▸ **What you have to do**:
Begin at the line below that has "(** The kind" and stop after the line that has "assert (Hyield : ~". Please restate only those lines, word for word.

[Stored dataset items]
______
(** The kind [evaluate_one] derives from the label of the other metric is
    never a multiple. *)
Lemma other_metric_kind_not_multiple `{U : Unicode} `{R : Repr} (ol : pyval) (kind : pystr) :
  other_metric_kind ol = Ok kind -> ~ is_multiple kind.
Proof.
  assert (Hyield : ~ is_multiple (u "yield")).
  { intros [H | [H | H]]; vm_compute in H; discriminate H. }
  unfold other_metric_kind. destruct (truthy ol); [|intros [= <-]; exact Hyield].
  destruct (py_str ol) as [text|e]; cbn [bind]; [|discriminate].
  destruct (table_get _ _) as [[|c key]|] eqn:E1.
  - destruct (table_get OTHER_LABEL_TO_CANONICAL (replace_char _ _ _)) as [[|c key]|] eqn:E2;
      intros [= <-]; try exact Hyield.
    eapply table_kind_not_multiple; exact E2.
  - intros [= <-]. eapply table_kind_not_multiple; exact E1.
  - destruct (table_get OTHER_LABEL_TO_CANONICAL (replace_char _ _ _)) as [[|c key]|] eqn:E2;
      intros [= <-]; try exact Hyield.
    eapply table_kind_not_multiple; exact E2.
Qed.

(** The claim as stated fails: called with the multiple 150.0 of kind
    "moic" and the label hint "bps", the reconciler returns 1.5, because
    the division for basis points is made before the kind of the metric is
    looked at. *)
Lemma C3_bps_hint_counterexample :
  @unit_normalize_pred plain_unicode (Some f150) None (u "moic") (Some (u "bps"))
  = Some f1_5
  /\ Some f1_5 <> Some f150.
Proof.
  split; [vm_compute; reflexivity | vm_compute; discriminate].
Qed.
______
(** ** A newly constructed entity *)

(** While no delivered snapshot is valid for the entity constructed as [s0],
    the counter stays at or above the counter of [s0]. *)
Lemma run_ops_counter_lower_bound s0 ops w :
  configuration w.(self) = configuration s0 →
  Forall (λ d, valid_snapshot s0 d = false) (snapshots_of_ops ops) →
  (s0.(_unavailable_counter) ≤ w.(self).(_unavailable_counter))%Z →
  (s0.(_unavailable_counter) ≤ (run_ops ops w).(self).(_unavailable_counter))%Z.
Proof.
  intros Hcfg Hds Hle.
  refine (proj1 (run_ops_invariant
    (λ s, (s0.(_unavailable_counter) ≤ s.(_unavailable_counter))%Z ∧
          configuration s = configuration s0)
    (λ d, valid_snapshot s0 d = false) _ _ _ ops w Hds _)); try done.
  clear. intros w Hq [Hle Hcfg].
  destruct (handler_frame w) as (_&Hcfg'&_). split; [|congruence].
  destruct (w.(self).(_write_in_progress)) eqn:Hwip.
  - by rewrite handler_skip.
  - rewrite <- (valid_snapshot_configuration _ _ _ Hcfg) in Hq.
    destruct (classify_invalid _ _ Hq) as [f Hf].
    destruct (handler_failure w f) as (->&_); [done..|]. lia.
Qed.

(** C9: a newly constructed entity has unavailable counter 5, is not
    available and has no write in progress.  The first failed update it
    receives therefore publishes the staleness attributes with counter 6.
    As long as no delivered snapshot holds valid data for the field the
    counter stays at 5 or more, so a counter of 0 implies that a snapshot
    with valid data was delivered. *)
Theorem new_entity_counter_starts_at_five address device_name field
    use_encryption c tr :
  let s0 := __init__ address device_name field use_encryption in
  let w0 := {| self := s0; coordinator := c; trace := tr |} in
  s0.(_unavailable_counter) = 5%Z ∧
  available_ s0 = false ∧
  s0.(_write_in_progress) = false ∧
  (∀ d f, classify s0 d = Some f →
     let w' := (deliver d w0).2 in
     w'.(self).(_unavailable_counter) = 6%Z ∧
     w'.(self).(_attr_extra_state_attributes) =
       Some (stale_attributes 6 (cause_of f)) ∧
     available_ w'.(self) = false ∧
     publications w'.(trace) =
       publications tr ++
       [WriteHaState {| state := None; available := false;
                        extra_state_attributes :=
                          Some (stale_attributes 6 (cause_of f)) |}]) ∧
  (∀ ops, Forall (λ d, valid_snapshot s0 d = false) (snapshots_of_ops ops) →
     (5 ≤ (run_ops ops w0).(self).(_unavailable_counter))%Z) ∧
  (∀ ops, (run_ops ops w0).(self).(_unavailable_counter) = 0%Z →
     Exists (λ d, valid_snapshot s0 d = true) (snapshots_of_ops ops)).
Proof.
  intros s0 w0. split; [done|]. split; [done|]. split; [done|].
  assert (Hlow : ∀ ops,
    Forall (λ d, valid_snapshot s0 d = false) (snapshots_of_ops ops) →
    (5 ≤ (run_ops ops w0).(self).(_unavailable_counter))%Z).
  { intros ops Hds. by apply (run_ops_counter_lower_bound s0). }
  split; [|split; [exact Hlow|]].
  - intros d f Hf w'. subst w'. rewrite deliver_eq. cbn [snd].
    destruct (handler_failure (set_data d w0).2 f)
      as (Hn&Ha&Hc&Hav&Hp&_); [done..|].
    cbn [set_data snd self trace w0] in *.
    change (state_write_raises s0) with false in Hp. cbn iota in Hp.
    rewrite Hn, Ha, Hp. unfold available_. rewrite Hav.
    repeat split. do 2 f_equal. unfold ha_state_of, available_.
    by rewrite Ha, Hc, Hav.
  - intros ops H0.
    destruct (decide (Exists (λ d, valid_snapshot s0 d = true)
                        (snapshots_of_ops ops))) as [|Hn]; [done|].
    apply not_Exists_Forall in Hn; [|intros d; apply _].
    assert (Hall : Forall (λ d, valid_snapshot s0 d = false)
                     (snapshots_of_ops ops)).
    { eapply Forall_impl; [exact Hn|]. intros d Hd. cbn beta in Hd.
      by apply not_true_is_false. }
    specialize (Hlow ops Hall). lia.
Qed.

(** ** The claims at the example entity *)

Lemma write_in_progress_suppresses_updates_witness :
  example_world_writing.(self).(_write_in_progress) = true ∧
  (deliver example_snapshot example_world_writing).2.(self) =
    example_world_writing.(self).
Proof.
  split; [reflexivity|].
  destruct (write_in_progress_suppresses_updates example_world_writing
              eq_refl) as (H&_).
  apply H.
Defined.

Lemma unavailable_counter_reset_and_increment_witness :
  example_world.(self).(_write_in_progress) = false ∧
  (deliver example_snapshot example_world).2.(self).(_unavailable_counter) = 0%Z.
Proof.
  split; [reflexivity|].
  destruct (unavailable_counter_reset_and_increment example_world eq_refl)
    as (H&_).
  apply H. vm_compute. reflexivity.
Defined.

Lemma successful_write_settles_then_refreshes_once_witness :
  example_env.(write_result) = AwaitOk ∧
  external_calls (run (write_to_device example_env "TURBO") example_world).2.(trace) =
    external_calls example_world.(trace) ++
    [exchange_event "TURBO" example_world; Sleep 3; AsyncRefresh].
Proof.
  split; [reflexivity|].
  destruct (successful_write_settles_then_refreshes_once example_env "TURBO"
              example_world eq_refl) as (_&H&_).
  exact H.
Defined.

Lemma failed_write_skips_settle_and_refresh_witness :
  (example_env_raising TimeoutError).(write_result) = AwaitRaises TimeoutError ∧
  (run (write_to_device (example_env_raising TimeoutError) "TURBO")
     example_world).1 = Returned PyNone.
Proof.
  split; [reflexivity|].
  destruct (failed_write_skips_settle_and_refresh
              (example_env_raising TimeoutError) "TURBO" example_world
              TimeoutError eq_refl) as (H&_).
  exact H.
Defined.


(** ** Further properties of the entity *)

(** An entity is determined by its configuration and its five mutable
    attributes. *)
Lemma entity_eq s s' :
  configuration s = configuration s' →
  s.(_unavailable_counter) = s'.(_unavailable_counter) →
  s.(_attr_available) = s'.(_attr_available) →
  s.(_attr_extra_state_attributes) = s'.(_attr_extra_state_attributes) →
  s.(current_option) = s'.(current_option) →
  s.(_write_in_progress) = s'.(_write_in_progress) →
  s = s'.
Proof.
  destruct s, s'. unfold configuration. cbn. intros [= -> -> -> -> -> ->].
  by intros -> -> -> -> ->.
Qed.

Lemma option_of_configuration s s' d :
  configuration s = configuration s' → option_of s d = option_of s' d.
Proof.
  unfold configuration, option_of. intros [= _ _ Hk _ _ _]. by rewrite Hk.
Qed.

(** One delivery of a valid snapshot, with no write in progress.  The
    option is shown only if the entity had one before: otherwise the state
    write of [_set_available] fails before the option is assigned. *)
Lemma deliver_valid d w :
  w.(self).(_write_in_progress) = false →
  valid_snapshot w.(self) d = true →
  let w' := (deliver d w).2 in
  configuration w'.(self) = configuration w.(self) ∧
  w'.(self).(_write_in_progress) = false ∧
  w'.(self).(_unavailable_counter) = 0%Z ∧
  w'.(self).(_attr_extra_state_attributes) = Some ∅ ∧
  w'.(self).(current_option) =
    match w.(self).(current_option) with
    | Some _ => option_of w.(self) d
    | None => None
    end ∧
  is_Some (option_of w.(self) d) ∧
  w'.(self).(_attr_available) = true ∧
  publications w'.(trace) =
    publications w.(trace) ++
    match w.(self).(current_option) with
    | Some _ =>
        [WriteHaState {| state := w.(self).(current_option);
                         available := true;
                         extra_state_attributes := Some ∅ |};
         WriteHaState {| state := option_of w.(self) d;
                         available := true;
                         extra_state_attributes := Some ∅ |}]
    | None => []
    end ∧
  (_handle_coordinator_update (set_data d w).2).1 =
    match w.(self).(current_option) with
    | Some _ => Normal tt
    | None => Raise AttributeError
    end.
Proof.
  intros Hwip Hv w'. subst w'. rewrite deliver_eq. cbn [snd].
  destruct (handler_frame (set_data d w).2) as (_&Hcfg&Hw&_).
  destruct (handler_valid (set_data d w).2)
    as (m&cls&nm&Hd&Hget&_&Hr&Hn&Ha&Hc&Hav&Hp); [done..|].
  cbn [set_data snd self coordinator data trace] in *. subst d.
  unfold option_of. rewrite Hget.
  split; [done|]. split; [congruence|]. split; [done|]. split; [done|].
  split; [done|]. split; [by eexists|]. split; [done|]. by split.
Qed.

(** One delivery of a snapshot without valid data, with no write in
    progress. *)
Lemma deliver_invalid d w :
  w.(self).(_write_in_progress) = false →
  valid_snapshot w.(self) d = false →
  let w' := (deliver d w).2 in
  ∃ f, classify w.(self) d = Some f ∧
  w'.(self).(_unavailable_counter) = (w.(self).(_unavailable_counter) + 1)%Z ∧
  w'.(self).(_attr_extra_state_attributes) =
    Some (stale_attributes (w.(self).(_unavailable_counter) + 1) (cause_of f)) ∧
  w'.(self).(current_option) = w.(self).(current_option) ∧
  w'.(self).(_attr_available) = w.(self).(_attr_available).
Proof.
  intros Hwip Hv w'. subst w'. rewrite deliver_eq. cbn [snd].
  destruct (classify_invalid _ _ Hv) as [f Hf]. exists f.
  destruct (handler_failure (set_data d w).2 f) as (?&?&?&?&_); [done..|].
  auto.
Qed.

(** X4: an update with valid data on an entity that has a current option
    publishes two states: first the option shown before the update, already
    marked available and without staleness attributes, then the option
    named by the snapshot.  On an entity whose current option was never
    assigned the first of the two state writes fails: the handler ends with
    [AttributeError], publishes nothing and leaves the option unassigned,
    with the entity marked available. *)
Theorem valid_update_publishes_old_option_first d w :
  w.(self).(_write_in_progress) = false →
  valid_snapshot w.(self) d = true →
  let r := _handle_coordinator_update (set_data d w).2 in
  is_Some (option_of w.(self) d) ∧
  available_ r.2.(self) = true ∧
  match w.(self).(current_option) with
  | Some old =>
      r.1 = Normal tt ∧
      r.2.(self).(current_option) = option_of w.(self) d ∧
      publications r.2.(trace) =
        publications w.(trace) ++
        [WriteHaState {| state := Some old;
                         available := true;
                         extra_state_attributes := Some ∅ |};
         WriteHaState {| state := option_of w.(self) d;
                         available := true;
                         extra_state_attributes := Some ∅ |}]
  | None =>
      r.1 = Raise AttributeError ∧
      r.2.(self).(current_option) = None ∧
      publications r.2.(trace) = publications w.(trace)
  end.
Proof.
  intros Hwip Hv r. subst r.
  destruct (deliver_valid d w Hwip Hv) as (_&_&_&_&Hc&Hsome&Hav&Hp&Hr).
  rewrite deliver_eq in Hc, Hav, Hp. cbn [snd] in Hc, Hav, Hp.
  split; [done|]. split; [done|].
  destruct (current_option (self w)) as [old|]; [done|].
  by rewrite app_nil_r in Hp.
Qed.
______
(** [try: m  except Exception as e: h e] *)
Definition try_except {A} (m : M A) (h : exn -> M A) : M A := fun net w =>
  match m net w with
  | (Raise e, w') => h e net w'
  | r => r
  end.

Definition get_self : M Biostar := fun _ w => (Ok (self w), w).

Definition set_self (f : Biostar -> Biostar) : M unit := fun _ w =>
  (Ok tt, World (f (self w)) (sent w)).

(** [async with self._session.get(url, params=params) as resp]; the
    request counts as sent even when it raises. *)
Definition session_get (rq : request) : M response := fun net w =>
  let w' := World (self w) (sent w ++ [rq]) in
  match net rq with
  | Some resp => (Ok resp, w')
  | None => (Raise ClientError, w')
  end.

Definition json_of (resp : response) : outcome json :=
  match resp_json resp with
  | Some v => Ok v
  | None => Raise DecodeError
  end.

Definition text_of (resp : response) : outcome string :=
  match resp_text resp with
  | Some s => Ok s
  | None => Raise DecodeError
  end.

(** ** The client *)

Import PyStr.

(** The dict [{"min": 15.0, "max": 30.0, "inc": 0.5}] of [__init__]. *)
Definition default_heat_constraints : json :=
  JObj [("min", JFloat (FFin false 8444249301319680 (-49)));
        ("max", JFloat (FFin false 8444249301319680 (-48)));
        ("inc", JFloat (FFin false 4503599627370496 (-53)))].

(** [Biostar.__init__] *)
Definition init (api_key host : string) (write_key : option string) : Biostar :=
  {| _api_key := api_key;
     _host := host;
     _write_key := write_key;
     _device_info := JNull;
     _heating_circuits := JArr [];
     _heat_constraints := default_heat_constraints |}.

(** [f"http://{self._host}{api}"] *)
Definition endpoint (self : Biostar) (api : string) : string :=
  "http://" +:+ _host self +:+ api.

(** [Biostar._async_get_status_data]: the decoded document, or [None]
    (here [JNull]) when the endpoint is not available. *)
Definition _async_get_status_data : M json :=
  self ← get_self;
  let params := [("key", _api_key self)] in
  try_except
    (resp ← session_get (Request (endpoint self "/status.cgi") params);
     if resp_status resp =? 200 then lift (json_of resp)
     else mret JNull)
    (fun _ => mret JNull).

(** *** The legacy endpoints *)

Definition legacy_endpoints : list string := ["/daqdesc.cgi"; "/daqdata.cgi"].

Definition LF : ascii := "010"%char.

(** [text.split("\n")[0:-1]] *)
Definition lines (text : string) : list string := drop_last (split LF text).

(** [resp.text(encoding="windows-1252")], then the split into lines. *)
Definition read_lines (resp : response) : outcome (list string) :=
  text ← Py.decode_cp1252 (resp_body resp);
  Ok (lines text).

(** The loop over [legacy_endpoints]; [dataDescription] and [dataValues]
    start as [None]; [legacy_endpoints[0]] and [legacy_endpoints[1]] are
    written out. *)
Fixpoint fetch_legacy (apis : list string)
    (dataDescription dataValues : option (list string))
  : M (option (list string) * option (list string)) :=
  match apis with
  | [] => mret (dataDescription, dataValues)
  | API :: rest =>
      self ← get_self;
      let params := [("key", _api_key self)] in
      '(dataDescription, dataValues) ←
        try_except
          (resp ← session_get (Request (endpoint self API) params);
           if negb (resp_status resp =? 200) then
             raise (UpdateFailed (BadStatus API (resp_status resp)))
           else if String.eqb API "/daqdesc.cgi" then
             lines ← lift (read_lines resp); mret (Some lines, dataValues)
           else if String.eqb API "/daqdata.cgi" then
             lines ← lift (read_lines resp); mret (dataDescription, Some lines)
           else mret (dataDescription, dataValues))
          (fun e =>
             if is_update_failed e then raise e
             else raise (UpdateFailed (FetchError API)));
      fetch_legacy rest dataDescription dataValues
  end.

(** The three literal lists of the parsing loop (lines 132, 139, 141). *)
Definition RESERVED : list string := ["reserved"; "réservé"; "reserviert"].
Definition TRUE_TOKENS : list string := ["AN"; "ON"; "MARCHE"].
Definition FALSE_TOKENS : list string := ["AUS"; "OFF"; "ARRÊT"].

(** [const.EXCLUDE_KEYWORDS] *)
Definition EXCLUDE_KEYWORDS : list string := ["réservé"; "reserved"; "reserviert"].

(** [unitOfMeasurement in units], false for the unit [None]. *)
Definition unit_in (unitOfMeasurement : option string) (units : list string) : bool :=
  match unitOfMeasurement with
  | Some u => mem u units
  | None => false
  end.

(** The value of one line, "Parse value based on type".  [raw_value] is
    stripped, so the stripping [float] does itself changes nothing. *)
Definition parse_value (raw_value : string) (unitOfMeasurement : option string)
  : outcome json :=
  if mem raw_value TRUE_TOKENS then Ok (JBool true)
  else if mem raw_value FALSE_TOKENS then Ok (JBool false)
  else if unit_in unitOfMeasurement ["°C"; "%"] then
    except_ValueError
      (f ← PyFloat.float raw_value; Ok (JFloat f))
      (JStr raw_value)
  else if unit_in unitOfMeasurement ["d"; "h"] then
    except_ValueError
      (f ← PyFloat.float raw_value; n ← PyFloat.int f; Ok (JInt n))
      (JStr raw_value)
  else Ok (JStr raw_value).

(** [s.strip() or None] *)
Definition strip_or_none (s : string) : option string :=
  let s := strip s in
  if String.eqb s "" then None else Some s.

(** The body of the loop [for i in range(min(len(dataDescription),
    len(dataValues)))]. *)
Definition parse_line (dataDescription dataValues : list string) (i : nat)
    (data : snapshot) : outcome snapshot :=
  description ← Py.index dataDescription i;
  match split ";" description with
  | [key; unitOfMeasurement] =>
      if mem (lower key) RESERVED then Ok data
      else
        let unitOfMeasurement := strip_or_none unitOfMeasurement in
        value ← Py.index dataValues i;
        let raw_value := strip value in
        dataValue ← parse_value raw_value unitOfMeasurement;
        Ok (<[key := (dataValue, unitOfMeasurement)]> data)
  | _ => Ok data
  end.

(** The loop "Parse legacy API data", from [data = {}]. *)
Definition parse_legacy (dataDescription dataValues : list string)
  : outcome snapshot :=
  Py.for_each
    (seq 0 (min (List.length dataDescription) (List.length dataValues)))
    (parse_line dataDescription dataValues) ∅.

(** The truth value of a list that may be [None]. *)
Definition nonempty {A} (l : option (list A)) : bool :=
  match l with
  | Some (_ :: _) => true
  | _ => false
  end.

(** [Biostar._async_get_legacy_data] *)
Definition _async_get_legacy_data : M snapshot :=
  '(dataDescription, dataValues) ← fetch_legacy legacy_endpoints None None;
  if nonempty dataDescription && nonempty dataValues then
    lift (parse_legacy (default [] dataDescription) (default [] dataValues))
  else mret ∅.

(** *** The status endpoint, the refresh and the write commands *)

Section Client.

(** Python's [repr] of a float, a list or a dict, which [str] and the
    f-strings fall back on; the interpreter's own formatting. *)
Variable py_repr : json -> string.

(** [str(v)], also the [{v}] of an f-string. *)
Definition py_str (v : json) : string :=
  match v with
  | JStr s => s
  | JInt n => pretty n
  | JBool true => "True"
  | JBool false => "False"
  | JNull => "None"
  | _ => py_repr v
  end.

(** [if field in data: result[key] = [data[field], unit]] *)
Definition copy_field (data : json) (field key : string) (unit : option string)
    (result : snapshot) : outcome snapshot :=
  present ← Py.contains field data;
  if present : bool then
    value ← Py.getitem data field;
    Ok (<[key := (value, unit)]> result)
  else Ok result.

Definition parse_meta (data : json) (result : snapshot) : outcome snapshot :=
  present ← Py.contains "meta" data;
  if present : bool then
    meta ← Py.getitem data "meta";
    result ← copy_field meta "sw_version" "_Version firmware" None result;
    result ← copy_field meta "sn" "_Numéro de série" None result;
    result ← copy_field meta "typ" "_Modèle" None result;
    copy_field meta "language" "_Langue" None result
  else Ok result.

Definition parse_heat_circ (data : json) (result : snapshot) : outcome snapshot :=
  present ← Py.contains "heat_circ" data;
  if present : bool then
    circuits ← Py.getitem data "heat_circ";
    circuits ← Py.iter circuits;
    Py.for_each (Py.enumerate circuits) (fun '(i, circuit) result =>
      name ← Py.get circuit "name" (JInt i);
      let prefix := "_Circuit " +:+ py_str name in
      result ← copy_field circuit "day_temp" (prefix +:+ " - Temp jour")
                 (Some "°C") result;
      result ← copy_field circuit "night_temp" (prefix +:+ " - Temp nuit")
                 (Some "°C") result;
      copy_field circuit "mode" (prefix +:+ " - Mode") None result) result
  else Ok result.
______
▸ **The answer**:
(** The kind [evaluate_one] derives from the label of the other metric is
    never a multiple. *)
Lemma other_metric_kind_not_multiple `{U : Unicode} `{R : Repr} (ol : pyval) (kind : pystr) :
  other_metric_kind ol = Ok kind -> ~ is_multiple kind.
Proof.
  assert (Hyield : ~ is_multiple (u "yield")).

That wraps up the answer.